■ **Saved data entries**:
────────

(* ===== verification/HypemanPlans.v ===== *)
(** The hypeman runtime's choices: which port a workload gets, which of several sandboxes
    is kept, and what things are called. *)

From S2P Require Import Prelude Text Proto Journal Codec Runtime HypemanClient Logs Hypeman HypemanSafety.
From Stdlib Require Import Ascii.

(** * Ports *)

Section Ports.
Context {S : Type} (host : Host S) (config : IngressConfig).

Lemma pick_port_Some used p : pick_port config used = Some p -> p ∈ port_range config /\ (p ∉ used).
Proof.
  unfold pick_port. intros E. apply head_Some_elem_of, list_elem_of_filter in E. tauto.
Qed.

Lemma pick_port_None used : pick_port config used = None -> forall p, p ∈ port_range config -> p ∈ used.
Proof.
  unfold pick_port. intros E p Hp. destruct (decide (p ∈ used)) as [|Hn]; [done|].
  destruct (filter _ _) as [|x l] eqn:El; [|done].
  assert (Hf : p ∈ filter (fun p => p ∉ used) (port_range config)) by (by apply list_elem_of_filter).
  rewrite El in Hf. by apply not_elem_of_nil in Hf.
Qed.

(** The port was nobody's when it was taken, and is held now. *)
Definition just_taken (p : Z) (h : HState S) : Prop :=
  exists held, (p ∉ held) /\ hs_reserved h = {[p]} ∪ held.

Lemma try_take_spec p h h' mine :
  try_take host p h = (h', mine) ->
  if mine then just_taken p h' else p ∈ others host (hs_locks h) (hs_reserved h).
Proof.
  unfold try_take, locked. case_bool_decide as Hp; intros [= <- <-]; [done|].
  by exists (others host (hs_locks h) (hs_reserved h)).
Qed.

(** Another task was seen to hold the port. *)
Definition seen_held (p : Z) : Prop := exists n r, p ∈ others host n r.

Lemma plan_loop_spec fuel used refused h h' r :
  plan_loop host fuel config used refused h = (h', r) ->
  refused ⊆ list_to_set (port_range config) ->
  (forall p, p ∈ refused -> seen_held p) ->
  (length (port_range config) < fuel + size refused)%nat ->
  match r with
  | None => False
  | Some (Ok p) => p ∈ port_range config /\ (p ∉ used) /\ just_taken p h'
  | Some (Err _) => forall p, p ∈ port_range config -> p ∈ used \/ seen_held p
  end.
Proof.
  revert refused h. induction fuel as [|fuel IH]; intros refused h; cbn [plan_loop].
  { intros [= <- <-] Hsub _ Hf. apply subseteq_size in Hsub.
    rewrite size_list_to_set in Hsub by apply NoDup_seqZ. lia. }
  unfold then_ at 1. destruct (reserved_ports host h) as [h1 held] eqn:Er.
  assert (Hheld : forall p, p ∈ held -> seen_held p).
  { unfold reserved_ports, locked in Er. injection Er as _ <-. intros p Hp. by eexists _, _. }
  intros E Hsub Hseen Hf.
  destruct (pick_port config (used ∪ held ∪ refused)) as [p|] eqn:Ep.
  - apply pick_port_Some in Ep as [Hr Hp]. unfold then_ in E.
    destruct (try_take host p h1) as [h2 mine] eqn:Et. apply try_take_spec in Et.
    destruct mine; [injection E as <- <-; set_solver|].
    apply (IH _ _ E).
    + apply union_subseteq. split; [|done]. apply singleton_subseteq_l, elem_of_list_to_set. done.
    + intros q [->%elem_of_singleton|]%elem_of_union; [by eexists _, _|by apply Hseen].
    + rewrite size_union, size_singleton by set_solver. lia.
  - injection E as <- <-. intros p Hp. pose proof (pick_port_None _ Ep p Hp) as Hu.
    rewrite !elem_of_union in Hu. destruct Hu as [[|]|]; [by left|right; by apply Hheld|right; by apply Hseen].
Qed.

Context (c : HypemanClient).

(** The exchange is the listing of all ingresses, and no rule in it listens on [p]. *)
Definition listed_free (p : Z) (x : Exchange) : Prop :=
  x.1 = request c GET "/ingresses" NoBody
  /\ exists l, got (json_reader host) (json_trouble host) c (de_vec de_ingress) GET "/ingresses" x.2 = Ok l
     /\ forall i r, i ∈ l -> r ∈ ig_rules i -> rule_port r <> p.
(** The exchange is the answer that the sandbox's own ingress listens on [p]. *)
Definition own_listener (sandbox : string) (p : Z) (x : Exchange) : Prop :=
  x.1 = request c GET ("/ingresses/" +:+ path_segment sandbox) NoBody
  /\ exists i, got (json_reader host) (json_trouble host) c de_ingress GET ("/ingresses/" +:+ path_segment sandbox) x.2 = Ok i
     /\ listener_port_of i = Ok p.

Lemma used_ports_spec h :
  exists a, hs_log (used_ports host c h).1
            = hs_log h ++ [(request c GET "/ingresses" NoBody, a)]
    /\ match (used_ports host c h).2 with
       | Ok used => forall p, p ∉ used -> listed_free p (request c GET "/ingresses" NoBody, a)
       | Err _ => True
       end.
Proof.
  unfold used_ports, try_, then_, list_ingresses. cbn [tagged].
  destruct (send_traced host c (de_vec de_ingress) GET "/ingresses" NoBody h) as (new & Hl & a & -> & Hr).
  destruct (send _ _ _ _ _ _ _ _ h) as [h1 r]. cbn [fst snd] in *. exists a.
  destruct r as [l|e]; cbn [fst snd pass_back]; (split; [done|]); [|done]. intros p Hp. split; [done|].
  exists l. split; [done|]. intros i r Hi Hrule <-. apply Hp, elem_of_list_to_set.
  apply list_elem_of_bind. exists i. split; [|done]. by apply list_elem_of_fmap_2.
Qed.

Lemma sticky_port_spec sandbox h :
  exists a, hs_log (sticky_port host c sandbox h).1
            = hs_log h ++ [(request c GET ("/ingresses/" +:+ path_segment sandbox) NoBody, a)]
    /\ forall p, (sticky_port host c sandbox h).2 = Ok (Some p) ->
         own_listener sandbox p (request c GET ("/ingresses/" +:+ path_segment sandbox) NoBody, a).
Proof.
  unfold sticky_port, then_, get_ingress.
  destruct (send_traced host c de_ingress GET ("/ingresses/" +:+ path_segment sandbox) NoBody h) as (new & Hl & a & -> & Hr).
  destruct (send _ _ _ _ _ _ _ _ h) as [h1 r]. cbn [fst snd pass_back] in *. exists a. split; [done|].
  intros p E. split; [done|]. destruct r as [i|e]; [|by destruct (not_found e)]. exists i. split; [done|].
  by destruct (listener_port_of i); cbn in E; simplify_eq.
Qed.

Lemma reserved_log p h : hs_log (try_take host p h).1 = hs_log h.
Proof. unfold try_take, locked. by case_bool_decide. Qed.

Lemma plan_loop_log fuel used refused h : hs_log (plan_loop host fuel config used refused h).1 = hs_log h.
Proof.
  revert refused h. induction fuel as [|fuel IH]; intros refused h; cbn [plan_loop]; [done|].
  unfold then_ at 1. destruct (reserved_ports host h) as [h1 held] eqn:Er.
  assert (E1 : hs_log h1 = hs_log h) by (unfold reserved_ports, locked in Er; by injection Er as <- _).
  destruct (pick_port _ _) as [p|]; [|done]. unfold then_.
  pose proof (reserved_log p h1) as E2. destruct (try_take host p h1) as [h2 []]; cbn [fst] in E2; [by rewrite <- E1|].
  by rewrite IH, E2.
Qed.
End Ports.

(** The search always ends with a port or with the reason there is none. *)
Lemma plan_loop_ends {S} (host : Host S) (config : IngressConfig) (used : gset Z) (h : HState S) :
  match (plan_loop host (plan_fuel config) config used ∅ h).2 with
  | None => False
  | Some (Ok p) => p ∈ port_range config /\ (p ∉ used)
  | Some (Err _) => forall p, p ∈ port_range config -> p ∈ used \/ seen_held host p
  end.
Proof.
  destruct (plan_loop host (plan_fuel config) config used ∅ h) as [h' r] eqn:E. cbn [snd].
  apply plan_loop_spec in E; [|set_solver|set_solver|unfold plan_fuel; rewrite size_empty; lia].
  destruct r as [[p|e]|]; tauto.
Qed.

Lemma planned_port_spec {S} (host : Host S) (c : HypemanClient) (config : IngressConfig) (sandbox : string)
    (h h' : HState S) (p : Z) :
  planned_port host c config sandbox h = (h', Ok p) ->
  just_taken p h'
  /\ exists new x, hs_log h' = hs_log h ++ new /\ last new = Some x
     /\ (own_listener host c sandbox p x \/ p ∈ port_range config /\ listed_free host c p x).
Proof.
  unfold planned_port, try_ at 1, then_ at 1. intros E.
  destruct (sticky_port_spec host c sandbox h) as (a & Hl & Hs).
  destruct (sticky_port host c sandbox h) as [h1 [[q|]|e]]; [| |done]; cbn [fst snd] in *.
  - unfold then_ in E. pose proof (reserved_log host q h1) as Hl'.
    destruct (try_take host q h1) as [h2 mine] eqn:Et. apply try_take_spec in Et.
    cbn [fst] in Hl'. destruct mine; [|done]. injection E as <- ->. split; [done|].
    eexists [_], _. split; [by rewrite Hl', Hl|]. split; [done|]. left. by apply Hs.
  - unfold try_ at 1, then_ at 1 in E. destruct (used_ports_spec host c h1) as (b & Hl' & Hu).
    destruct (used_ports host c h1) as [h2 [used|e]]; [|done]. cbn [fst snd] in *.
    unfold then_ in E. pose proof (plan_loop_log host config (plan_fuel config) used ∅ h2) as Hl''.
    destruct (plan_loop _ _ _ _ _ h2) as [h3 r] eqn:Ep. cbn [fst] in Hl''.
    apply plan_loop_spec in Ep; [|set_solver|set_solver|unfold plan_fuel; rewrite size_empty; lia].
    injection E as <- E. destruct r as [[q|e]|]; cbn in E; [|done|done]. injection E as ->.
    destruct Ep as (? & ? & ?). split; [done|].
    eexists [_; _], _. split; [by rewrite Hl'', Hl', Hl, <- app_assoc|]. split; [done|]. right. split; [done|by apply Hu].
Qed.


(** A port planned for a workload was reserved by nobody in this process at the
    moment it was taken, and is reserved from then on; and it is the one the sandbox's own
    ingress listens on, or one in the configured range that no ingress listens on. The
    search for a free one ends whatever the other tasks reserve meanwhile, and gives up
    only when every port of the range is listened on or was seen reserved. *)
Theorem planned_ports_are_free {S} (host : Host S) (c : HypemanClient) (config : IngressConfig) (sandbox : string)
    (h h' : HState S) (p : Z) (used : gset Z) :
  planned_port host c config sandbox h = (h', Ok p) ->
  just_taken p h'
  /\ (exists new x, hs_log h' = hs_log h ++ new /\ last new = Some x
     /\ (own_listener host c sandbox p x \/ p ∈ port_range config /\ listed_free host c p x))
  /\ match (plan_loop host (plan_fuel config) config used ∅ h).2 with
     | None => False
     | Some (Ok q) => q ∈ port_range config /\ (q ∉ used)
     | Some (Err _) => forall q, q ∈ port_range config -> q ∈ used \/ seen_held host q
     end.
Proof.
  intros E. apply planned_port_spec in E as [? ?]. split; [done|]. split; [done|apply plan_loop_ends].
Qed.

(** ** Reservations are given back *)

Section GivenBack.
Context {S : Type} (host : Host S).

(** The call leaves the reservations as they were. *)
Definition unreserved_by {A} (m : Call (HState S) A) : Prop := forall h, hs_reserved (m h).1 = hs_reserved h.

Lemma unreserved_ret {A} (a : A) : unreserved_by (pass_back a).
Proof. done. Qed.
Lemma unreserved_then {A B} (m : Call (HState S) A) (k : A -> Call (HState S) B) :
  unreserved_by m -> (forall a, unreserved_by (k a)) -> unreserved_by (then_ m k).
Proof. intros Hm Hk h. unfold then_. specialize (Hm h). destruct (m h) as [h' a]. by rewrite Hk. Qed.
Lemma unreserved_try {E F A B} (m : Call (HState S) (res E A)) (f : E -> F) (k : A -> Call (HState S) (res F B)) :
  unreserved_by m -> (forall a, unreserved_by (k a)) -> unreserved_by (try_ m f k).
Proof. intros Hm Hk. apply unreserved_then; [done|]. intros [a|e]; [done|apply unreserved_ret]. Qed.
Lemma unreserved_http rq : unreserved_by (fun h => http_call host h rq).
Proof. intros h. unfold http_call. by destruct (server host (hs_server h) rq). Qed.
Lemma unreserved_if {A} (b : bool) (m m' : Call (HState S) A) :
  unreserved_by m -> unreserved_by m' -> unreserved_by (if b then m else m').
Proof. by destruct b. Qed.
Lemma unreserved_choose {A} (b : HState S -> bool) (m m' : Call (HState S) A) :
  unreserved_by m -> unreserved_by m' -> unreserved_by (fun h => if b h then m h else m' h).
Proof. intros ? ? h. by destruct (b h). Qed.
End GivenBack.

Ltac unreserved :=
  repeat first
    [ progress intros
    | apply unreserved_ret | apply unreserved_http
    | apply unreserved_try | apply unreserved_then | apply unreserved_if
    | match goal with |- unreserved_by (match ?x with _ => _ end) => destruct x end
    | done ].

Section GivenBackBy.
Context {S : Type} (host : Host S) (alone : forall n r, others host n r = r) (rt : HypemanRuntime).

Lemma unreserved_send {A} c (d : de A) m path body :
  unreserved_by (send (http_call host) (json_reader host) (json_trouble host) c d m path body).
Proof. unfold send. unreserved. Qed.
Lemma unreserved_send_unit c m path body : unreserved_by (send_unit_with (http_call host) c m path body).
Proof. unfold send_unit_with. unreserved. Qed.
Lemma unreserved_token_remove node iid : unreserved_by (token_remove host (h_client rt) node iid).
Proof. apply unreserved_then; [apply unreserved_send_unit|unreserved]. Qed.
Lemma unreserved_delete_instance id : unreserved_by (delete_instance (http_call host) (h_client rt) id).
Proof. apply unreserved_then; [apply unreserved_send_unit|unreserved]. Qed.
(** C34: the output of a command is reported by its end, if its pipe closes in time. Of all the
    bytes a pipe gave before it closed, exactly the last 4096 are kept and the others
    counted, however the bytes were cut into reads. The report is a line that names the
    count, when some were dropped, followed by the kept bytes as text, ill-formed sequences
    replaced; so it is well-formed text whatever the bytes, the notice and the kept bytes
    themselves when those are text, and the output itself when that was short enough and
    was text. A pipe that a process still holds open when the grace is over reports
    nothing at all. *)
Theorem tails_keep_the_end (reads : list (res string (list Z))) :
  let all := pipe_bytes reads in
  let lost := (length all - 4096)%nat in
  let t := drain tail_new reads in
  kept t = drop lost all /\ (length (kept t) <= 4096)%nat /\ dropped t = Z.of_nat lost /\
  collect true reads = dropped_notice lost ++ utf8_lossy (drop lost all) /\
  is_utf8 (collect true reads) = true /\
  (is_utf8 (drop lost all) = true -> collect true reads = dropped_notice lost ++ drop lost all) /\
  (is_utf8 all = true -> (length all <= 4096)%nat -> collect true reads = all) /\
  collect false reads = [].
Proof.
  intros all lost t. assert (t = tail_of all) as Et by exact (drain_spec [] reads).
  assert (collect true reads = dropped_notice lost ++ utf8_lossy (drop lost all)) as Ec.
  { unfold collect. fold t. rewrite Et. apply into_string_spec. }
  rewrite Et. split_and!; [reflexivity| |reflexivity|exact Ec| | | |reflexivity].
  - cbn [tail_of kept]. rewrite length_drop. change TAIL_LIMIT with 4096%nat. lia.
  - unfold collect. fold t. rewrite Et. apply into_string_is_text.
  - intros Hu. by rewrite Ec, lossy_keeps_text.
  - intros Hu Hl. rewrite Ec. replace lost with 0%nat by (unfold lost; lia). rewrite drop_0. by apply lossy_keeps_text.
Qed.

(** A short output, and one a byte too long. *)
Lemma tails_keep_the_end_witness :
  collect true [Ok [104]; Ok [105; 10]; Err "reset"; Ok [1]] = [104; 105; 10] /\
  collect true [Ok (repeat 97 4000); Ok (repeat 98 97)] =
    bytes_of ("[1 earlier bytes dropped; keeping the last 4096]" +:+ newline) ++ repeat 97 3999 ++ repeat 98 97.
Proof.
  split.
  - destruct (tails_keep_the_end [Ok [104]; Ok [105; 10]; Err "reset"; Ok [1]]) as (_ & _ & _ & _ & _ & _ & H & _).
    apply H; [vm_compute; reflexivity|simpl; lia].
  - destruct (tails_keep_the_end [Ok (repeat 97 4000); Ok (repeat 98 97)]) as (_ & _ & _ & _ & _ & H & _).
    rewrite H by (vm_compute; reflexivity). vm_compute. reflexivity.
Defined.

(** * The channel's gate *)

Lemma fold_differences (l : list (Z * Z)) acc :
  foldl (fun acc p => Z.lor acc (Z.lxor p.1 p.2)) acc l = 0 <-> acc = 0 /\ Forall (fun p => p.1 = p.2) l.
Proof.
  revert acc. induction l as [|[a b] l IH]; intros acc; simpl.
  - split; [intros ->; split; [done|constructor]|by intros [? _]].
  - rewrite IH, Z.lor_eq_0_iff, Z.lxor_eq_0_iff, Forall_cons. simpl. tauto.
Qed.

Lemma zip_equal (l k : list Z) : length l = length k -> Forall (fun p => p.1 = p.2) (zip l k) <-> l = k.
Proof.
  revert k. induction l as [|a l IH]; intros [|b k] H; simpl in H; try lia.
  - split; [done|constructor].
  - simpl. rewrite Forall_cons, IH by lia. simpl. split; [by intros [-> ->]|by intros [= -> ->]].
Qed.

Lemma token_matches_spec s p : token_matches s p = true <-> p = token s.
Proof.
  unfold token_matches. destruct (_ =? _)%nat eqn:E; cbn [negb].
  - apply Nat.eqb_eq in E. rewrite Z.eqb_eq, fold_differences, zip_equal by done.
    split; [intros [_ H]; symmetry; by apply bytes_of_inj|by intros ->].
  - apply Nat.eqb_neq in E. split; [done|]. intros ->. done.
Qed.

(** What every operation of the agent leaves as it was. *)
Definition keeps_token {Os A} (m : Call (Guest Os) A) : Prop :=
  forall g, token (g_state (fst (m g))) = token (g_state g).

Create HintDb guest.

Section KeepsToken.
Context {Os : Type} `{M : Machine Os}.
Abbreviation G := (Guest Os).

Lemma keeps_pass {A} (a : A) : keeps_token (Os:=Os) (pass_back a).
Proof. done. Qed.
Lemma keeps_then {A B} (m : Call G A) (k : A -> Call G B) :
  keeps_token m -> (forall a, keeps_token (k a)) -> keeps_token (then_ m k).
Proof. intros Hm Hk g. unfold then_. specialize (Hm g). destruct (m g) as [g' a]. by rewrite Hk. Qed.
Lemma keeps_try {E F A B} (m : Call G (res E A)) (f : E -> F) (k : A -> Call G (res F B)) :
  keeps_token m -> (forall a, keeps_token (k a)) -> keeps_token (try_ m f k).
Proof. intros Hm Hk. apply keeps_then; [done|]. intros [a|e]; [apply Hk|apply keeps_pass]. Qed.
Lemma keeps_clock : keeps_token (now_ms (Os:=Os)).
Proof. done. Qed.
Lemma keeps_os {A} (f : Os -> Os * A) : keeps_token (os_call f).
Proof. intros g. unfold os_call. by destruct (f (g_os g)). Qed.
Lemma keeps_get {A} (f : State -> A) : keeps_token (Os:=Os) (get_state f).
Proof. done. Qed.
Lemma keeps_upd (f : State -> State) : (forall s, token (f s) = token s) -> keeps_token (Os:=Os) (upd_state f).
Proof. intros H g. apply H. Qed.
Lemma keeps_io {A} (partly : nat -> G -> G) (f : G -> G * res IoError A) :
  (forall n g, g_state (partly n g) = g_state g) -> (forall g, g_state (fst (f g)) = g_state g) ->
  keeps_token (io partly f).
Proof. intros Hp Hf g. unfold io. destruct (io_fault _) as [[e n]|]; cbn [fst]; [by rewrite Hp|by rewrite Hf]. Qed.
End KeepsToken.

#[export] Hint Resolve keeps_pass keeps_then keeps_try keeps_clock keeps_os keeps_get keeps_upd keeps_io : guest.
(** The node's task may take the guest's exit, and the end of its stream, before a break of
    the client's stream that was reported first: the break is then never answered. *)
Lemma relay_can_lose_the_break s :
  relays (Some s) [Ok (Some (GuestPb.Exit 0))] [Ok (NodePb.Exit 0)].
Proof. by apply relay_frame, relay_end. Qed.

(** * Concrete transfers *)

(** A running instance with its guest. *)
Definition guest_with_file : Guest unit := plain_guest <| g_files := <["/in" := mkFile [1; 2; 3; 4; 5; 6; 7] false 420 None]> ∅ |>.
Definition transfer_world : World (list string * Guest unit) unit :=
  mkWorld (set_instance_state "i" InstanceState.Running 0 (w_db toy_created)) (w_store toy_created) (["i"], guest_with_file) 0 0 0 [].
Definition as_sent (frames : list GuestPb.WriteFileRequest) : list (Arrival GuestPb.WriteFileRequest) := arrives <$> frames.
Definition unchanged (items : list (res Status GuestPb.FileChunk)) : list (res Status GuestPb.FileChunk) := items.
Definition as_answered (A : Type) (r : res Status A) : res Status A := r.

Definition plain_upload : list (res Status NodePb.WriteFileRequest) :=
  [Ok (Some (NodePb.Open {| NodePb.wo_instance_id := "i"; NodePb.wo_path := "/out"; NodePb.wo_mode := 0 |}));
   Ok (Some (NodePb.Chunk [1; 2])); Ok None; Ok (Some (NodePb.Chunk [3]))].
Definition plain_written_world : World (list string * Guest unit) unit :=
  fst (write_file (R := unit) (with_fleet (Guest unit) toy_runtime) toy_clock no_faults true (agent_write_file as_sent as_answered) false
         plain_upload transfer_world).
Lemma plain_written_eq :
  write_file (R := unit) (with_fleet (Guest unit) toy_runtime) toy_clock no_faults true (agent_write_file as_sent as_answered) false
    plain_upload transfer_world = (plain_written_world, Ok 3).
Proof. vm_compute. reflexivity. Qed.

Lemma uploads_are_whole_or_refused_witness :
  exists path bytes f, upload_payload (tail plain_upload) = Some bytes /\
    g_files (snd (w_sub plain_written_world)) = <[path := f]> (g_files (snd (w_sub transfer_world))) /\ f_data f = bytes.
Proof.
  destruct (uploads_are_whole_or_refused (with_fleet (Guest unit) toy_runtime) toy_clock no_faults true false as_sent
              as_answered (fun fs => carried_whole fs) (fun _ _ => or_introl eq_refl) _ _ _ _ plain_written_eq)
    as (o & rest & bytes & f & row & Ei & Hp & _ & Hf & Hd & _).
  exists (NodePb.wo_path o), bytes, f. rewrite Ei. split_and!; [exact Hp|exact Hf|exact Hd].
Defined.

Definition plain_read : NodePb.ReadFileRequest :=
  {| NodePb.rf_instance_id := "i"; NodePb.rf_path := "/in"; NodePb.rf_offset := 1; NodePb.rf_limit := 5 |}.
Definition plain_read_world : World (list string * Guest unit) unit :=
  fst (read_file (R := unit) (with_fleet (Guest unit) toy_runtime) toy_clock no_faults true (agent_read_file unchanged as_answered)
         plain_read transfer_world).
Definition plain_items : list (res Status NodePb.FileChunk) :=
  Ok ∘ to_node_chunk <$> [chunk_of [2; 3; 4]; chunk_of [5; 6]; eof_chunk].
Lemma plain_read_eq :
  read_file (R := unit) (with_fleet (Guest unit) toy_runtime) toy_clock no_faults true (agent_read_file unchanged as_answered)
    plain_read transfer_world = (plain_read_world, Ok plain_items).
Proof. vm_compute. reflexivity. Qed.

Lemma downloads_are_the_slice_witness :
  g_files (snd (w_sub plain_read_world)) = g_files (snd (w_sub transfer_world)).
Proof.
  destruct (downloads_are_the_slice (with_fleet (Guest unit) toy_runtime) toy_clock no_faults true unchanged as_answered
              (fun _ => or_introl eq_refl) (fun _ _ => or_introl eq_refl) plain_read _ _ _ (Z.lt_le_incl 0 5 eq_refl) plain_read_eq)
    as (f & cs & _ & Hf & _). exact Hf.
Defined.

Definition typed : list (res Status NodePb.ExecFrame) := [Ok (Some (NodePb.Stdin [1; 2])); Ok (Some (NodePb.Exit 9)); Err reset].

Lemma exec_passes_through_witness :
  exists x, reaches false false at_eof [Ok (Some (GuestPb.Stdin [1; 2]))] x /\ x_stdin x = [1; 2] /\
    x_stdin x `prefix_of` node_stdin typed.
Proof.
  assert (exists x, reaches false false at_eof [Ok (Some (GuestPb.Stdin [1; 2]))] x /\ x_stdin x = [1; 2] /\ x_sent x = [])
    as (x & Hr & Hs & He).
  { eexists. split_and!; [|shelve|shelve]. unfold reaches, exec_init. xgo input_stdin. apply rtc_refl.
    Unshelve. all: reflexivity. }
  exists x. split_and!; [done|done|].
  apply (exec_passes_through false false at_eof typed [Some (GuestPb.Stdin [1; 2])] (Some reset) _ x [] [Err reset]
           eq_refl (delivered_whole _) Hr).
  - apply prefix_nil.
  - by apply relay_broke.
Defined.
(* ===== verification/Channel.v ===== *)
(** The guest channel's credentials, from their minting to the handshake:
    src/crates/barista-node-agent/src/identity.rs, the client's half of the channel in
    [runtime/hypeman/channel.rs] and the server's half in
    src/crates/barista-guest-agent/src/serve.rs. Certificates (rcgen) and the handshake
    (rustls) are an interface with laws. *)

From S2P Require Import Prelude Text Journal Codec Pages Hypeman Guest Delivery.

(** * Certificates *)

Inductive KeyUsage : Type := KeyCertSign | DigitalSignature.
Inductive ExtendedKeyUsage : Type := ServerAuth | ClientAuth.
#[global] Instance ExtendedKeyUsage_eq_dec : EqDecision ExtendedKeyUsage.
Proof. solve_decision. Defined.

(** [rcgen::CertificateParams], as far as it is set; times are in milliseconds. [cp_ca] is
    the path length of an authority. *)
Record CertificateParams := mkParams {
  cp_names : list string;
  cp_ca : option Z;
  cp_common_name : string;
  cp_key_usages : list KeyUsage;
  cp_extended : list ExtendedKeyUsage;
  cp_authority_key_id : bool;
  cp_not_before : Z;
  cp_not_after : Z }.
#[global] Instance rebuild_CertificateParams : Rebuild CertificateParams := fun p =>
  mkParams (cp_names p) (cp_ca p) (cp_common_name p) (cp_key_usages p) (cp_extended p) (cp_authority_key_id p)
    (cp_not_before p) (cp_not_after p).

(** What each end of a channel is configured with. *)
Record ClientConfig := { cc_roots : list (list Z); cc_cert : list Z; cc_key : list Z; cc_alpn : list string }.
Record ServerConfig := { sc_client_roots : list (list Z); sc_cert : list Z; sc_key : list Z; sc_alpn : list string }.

────────

■ **EXERCISE OBJECTIVE**: The lines above starting at the one that contains "unfold pick_port. intros E p" and ending at the one that contains "Definition seen_held (p" must be transcribed exactly, and no other lines may appear.

■ **RESPONSE FOR THIS EXERCISE**:
  unfold pick_port. intros E p Hp. destruct (decide (p ∈ used)) as [|Hn]; [done|].
  destruct (filter _ _) as [|x l] eqn:El; [|done].
  assert (Hf : p ∈ filter (fun p => p ∉ used) (port_range config)) by (by apply list_elem_of_filter).
  rewrite El in Hf. by apply not_elem_of_nil in Hf.
Qed.

(** The port was nobody's when it was taken, and is held now. *)
Definition just_taken (p : Z) (h : HState S) : Prop :=
  exists held, (p ∉ held) /\ hs_reserved h = {[p]} ∪ held.

Lemma try_take_spec p h h' mine :
  try_take host p h = (h', mine) ->
  if mine then just_taken p h' else p ∈ others host (hs_locks h) (hs_reserved h).
Proof.
  unfold try_take, locked. case_bool_decide as Hp; intros [= <- <-]; [done|].
  by exists (others host (hs_locks h) (hs_reserved h)).
Qed.

(** Another task was seen to hold the port. *)
Definition seen_held (p : Z) : Prop := exists n r, p ∈ others host n r.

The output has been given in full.